I know what you mean about all of the other "professionals", sometimes they just don't know that much. It's like we are boxers continuously taking punches by people that are supposed to be on our side.
That being said...there are some good people out there, don't give up.
jan, you should really think about letting the ad association know about this very unqualified counselor. this is just an outrage for you to have had to go through that when you needed help.it is obvious she does not know what she is talking about. i know what you mean about trying to take care of everything and educate the family on eoad. my dh is 52 and has eoad. he is in stage 6. his family gets things so mixed up,they are telling people he has 18 months to live,and i have to deal with other concerned family members and friends asking if this is true and if he has been to the dr lately. we went to memory center in aug. and ad dr. said he felt like my dh would have around 12 months until total dependence. he is alot worse than that now and i expect it to be sooner. it is all so overwhelming all of it. some people can't and won't get the facts straight no matter what,i just give up on some of them. i am trying to take care of some legal matters,worried about fianances,trying to find out what our insurance will cover and i can't get any straight answers. i am so stressed out,as i know all of you are. i don't even get on this sight that much any more. i have no free time,i take that back,when i do have free time,i'm too tired. as you can tell,i am upset and stressed and scared and oh,so sad. jav
Jan K, Jav and all the others who are in the later stages of caregiving, my heart really goes out to you. I can feel your pain and frustration just reading your posts. My DH is not that far along yet and I already have days when I'm stressed to the limit. Seems the only people, professional or otherwise, who really understand and know what we're going through are the wonderful people here at Joan's place. Keep coming here and posting. All of us really care and we're a lot less expensive than a counselor.

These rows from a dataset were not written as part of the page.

Lemma register_all ds (m : CapabilityRegistry) :
  NoDup (map cd_id ds) → Forall descriptor_wf ds → (∀ d, d ∈ ds → m !! cd_id d = None) →
  fold_result (λ registry d,
    map_err (λ e, McActionCheckpoint (PeCapability e)) (register registry d)) m ds =
  Ok (table_of cd_id m ds).
Proof.
  revert m. induction ds as [|d ds IH]; intros m Hnd Hwf Hfree; [done|].
  cbn [fold_result map] in *. apply NoDup_cons in Hnd as [Hni Hnd]. apply Forall_cons in Hwf as [Hd Hwf].
  unfold register at 1. rewrite normalize_fixed, Hfree by (by left || done). cbn [map_err].
  apply IH; [done..|]. intros e He. apply (lookup_insert_None (M:=gmap string)).
  split; [by apply Hfree; right|]. intros Heq. apply Hni. rewrite Heq. by apply list_elem_of_fmap_2.
Qed.

Lemma snapshot_descriptors reg :
  registry_wf reg → registry_from_snapshot (descriptors reg) = Ok reg.
Proof.
  intros Hreg. pose proof (registry_keyed reg Hreg) as Hk. unfold registry_from_snapshot.
  rewrite register_all; [|by (unfold descriptors; rewrite keyed_values_keys; [apply btree_keys_NoDup|])|
    by apply registry_values|intros; apply lookup_empty].
  f_equal. by apply table_of_values.
Qed.

(** ** Links *)
Definition approval_linked (actions : ActionFabricState) (approval : PendingApproval) : Prop :=
  0 ≠ ap_task_id approval ∧ 0 ≠ ap_plan_id approval ∧ 0 ≠ ap_action_id approval ∧
  trim (ap_capability approval) ≠ EmptyString ∧ trim (ap_rationale approval) ≠ EmptyString ∧
  ∃ plan action, fs_plans actions !! ap_plan_id approval = Some plan ∧
    pl_task_id plan = ap_task_id approval ∧ action ∈ pl_actions plan ∧
    pa_id action = ap_action_id approval ∧ pa_capability action = ap_capability approval.
Definition linked (cognitive : CognitiveState) (actions : ActionFabricState)
    (approval : option PendingApproval) : Prop :=
  map_Forall (λ _ plan, is_Some (cs_tasks cognitive !! pl_task_id plan)) (fs_plans actions) ∧
  (∀ a, approval = Some a → approval_linked actions a).

Lemma validate_approval_Ok a :
  validate_approval a = Ok tt ↔
  0 ≠ ap_task_id a ∧ 0 ≠ ap_plan_id a ∧ 0 ≠ ap_action_id a ∧
  trim (ap_capability a) ≠ EmptyString ∧ trim (ap_rationale a) ≠ EmptyString.
Proof.
  unfold validate_approval. rewrite !is_blank_spec.
  destruct (Z.eqb_spec (ap_task_id a) 0), (Z.eqb_spec (ap_plan_id a) 0), (Z.eqb_spec (ap_action_id a) 0);
    cbn [orb]; repeat case_bool_decide; cbn [orb]; naive_solver.
Qed.

Lemma validate_links_Ok cognitive actions approval :
  validate_links cognitive actions approval = Ok tt ↔ linked cognitive actions approval.
Proof.
  unfold validate_links, linked.
  assert (check_all (λ plan, if bool_decide (cs_tasks cognitive !! pl_task_id plan = None)
    then Err (TaskActionMismatch (pl_task_id plan)) else Ok tt) (btree_values (fs_plans actions)) = Ok tt ↔
    map_Forall (λ _ plan, is_Some (cs_tasks cognitive !! pl_task_id plan)) (fs_plans actions)) as Hall.
  { rewrite check_all_Ok, Forall_forall. setoid_rewrite elem_of_btree_values. split.
    - intros Hp k p Hk. specialize (Hp p (ex_intro _ k Hk)). case_bool_decide as Hd; [done|].
      by apply not_eq_None_Some.
    - intros Hp p [k Hk]. case_bool_decide as Hd; [|done]. pose proof (Hp k p Hk) as [? ?]. congruence. }
  rewrite <- Hall. destruct (check_all _ _) as [[]| |]; [|naive_solver..].
  destruct approval as [a|]; cbn [validate_option]; [|naive_solver].
  transitivity (approval_linked actions a); [|naive_solver].
  unfold approval_linked. pose proof (validate_approval_Ok a) as Hv.
  destruct (validate_approval a) as [[]| |]; [|naive_solver..].
  destruct (fs_plans actions !! ap_plan_id a) as [plan|] eqn:Hplan; cbn [ok_or]; [|naive_solver].
  destruct (Z.eqb_spec (pl_task_id plan) (ap_task_id a)); cbn [negb orb]; [|naive_solver].
  assert (existsb (approved_action a) (pl_actions plan) = true ↔
    ∃ action, action ∈ pl_actions plan ∧ pa_id action = ap_action_id a ∧
      pa_capability action = ap_capability a) as Hex.
  { rewrite existsb_exists. setoid_rewrite <- list_elem_of_In. unfold approved_action.
    setoid_rewrite andb_true_iff. setoid_rewrite Z.eqb_eq. setoid_rewrite bool_decide_eq_true. done. }
  destruct (existsb _ _); cbn [negb]; naive_solver.
Qed.

(** ** Bundles *)
Definition retry_ok (r : RetryBackoff) : Prop :=
  rb_base_delay_ms r ≠ 0 ∧ rb_base_delay_ms r ≤ rb_max_delay_ms r.

Lemma validate_retry_Ok r : validate_retry r = Ok tt ↔ retry_ok r.
Proof.
  unfold validate_retry, retry_ok.
  destruct (Z.eqb_spec (rb_base_delay_ms r) 0), (Z.ltb_spec (rb_max_delay_ms r) (rb_base_delay_ms r));
    cbn [orb]; split; (done || lia).
Qed.

(** One check and the rest of the checks. *)
Lemma check_before {E A} (m : result E A) (k : A → result E unit) φ ψ :
  (∀ a, m = Ok a → (k a = Ok tt ↔ ψ)) → ((∃ a, m = Ok a) ↔ φ) → (let? a := m in k a) = Ok tt ↔ φ ∧ ψ.
Proof.
  intros Hk Hm. destruct m as [a|e|]; rewrite <- Hm.
  - rewrite (Hk a eq_refl). split; [intros ?; split; [by exists a|done]|tauto].
  - split; [done|by intros [[? ?] _]].
  - split; [done|by intros [[? ?] _]].
Qed.
Lemma option_check {A} (f : A → result MobileContinuityError unit) (P : A → Prop) o :
  (∀ a, f a = Ok tt ↔ P a) → (∃ u, validate_option f o = Ok u) ↔ (∀ a, o = Some a → P a).
Proof.
  intros Hf. destruct o as [a|]; cbn; [|by split; [|by exists tt]]. split.
  - intros [[] ?] a' [= <-]. by apply Hf.
  - intros Hp. exists tt. by apply Hf, Hp.
Qed.

Lemma validate_bundle_Ok b :
  validate_bundle b = Ok tt ↔
  (mb_checkpoint_sequence b ≠ 0 ∧ mb_cognitive_checkpoint b ≠ [] ∧ mb_action_checkpoint b ≠ []) ∧
  strictly_ascending (map cd_id (mb_capabilities b)) = true ∧
  (∃ registry actions, registry_from_snapshot (mb_capabilities b) = Ok registry ∧
     decode_action_fabric_checkpoint registry (mb_action_checkpoint b) = Ok actions) ∧
  (∀ r, mb_retry b = Some r → retry_ok r) ∧
  (∀ a, mb_pending_approval b = Some a → validate_approval a = Ok tt) ∧
  (mb_state b = WaitingApproval ↔ is_Some (mb_pending_approval b)).
Proof.
  unfold validate_bundle.
  destruct (Z.eqb_spec (mb_checkpoint_sequence b) 0); cbn [orb]; [split; [done|tauto]|].
  case_bool_decide; cbn [orb]; [split; [done|tauto]|]. case_bool_decide; [split; [done|tauto]|].
  destruct (strictly_ascending _); cbn [negb]; [|by split; [|intros (_ & ? & _)]].
  match goal with |- ?l = Ok tt ↔ _ => enough (l = Ok tt ↔
    (∃ registry actions, registry_from_snapshot (mb_capabilities b) = Ok registry ∧
     decode_action_fabric_checkpoint registry (mb_action_checkpoint b) = Ok actions) ∧
    (∀ r, mb_retry b = Some r → retry_ok r) ∧
    (∀ a, mb_pending_approval b = Some a → validate_approval a = Ok tt) ∧
    (mb_state b = WaitingApproval ↔ is_Some (mb_pending_approval b))) by tauto end.
  destruct (registry_from_snapshot _) as [reg| |];
    [|by split; [|intros [(? & ? & ? & _) _]]..]. unfold decode_actions.
  apply check_before.
  2: { split; [intros [a Ha%map_err_Ok]; by exists reg, a|]. intros (? & a & [= <-] & Ha). exists a.
       by rewrite Ha. }
  intros actions _. apply check_before; [|apply option_check, validate_retry_Ok]. intros _ _.
  destruct (mb_pending_approval b) as [a|]; cbn [validate_option].
  - rewrite (bool_decide_false (Some a = None)) by done. rewrite andb_false_r.
    destruct (validate_approval a) as [[]| |] eqn:Ha.
    + case_bool_decide; cbn [negb]; [|split; [done|intros [_ [_ Hs]]]; by destruct (Hs (mk_is_Some _ _ eq_refl))].
      split; [|done]. intros _. split; [by intros ? [= <-]|]. split; [by eexists|done].
    + split; [done|]. intros [Hs _]. specialize (Hs a eq_refl). congruence.
    + split; [done|]. intros [Hs _]. specialize (Hs a eq_refl). congruence.
  - rewrite (bool_decide_true (None = None)) by done. rewrite andb_true_r.
    case_bool_decide as Hw; split; [done| | |done].
    + intros [_ [Hi _]]. by destruct (Hi Hw).
    + intros _. split; [done|]. split; [done|by intros []].
Qed.

Lemma build_Ok cognitive registry actions state wake seq approval retry b :
  build_mobile_continuity_bundle cognitive registry actions state wake seq approval retry = Ok b →
  encode_cognitive_checkpoint cognitive = Ok (mb_cognitive_checkpoint b) ∧
  encode_action_fabric_checkpoint registry actions = Ok (mb_action_checkpoint b) ∧
  linked cognitive actions approval ∧ validate_bundle b = Ok tt ∧
  b = mkBundle (cs_identity cognitive) state wake seq (mb_cognitive_checkpoint b)
        (mb_action_checkpoint b) (descriptors registry) approval retry.
Proof.
  unfold build_mobile_continuity_bundle. destruct (seq =? 0); [done|].
  destruct (validate_option validate_retry retry) as [[]| |]; [|done..].
  destruct (encode_cognitive_checkpoint cognitive) as [cc| |]; [|done..]. cbn [map_err].
  destruct (encode_action_fabric_checkpoint registry actions) as [ac| |]; [|done..]. cbn [map_err].
  destruct (validate_links cognitive actions approval) as [[]| |] eqn:Hl; [|done..].
  destruct (validate_bundle _) as [[]| |] eqn:Hv; [|done..]. intros [= <-]. cbn.
  by apply validate_links_Ok in Hl.
Qed.

(** What the types guarantee of the arguments of [build]. *)
Record parts_typed (cognitive : CognitiveState) (registry : CapabilityRegistry)
    (actions : ActionFabricState) : Prop := {
  pt_cognitive : state_typed cognitive ∧ mem_wf (cs_memory cognitive);
  pt_registry : registry_wf registry ∧ map_Forall (λ _, descriptor_typed) registry;
  pt_actions : fabric_typed actions ∧ plans_typed actions;
}.

Lemma parts_decode cognitive registry actions cc ac :
  parts_typed cognitive registry actions → positive_ids cognitive →
  encode_cognitive_checkpoint cognitive = Ok cc →
  encode_action_fabric_checkpoint registry actions = Ok ac →
  decode_cognitive_checkpoint cc = Ok cognitive ∧ validate_state cognitive = Ok tt ∧
  decode_action_fabric_checkpoint registry ac = Ok actions ∧
  validate_fabric_state registry actions = Ok tt.
Proof.
  intros [[Hty Hmem] _ [Hfty Hpl]] Hpos (Hv & Hf & Hlen & ->)%encode_checkpoint_Ok
    (Hv' & Hf' & Hlen' & ->)%fabric_encode_checkpoint_Ok.
  pose proof Hv as Hwf. apply validate_state_Ok in Hwf; [|by apply typed_unsigned].
  split_and!; [|done| |done].
  - apply decode_framed; [by vm_compute|by apply typed_ready|done|by split|done].
  - apply fabric_decode_framed; [by vm_compute| |done..].
    eapply fabric_typed_ready; [done..|]. by apply validate_Ok.
Qed.

(** ** Properties *)

(** C21: For a continuity bundle built from a typed session without zero ids: whatever bytes
    it encodes to decode to the same bundle, and restoring it gives the cognitive state, the
    fabric and the wake-up data it was built from. *)
Theorem continuity_round_trip A cognitive registry actions state wake seq approval retry b :
  parts_typed cognitive registry actions → positive_ids cognitive → in_u64 seq →
  approval_typed approval → retry_typed retry →
  build_mobile_continuity_bundle cognitive registry actions state wake seq approval retry = Ok b →
  (∀ bs, encode_mobile_continuity_bundle b = Ok bs → decode_mobile_continuity_bundle bs = Ok b) ∧
  restore_mobile_continuity_bundle (A:=A) b =
    Ok (mkSession cognitive (mkFabric registry ∅ actions) state wake seq approval retry).
Proof.
  intros Hparts Hpos Hseq Hap Hrt (Hcc & Hac & Hl & Hv & Hb)%build_Ok.
  destruct (parts_decode _ _ _ _ _ Hparts Hpos Hcc Hac) as (Hdc & Hvs & Hda & Hvf).
  pose proof Hparts as [[Hty _] [Hreg Hregt] _].
  assert (mb_capabilities b = descriptors registry) as Hcaps by (by rewrite Hb). split.
  - intros bs. apply bundle_codec. split; rewrite ?Hcaps.
    + rewrite Hb. cbn. unfold len. by rewrite (ty_identity _ Hty).
    + by rewrite Hb.
    + apply Forall_forall. intros d (k & Hd)%elem_of_btree_values. by apply (Hregt k d).
    + by apply registry_values.
    + by rewrite Hb.
    + by rewrite Hb.
  - unfold restore_mobile_continuity_bundle, decode_actions.
    rewrite Hv, Hcaps, snapshot_descriptors by done. rewrite Hdc. cbn [map_err].
    assert (mb_identity b = cs_identity cognitive) as -> by (by rewrite Hb).
    rewrite bool_decide_true by done. cbn [negb]. unfold from_state. rewrite Hvs. cbn [map_err].
    rewrite Hda. cbn [map_err]. assert (mb_pending_approval b = approval) as -> by (by rewrite Hb).
    rewrite (proj2 (validate_links_Ok _ _ _) Hl). unfold ActionFabric_from_state. rewrite Hvf. cbn [map_err].
    by rewrite Hb.
Qed.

jav - We know how confusing this illness is and since others are not involved it must be pretty confusing to them too. On this forum there are dozens of different behaviors, questions. My children, while accepting and understanding of their father, still do not try to educate themselves about the disease. With all the reading, posting and researching the disease, insurances. assistance we do, one would think they would take more interest.
I know if one of them were in a similar situation I would be searching the Internet, etc. to try and find out information that might help them. It seems from your all posts this is the normal behaivor.
That would make a good topic for a research paper. Take care of yourself and try to post as often as you can because I think it helps us to have someone to talk to and I prefer this to a counseler. I am tired all the time too. This disease just robs us of ambition and energy.